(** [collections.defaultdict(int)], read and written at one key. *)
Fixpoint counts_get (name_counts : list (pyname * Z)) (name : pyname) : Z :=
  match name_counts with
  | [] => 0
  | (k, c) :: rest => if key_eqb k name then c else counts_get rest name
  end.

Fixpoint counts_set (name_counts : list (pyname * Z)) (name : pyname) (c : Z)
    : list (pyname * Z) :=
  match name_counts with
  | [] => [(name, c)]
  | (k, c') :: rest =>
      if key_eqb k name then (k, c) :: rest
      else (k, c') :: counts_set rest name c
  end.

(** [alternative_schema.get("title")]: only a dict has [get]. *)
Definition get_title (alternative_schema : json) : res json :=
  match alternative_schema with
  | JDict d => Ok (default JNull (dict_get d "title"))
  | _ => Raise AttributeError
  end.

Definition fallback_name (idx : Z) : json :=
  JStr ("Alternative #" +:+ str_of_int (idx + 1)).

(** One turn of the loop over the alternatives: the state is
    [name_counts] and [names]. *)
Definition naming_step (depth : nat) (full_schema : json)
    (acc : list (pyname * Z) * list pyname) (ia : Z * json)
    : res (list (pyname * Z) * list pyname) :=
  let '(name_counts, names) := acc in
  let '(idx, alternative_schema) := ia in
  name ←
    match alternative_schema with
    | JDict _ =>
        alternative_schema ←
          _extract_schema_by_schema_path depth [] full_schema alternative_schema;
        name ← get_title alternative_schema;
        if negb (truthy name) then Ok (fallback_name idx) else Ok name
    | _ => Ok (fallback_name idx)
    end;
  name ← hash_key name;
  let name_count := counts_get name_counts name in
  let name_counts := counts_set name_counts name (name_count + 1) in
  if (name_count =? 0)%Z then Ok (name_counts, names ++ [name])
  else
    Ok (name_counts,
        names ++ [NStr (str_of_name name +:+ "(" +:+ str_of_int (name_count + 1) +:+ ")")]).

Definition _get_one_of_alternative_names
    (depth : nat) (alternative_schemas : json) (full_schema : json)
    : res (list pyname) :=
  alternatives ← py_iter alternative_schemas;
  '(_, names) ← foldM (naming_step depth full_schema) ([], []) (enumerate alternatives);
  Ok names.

◆ ◆ ◆

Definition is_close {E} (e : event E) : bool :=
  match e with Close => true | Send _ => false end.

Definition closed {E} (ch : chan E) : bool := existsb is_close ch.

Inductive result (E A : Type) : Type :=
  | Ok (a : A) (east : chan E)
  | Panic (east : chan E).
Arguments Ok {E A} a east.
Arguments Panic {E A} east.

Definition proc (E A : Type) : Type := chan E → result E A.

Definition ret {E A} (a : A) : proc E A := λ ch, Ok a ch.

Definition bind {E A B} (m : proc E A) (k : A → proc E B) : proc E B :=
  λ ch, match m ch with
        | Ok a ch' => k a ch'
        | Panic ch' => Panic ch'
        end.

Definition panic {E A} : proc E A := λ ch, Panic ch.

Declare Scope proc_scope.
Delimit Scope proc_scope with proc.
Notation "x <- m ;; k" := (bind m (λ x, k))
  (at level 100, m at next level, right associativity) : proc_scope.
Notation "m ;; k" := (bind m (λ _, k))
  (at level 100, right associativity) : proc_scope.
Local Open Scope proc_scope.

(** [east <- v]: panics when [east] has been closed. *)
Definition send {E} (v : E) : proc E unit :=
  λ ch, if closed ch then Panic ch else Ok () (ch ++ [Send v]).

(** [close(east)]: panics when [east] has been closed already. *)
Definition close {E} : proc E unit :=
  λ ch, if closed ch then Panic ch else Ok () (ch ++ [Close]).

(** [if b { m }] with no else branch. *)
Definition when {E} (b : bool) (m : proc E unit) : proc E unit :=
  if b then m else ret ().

◆ ◆ ◆

**WHAT IS NEEDED:**
Pull from the data each line where the string "Notation" turns up.

**TASK RESPONSE:**
Notation "x <- m ;; k" := (bind m (λ x, k))
Notation "m ;; k" := (bind m (λ _, k))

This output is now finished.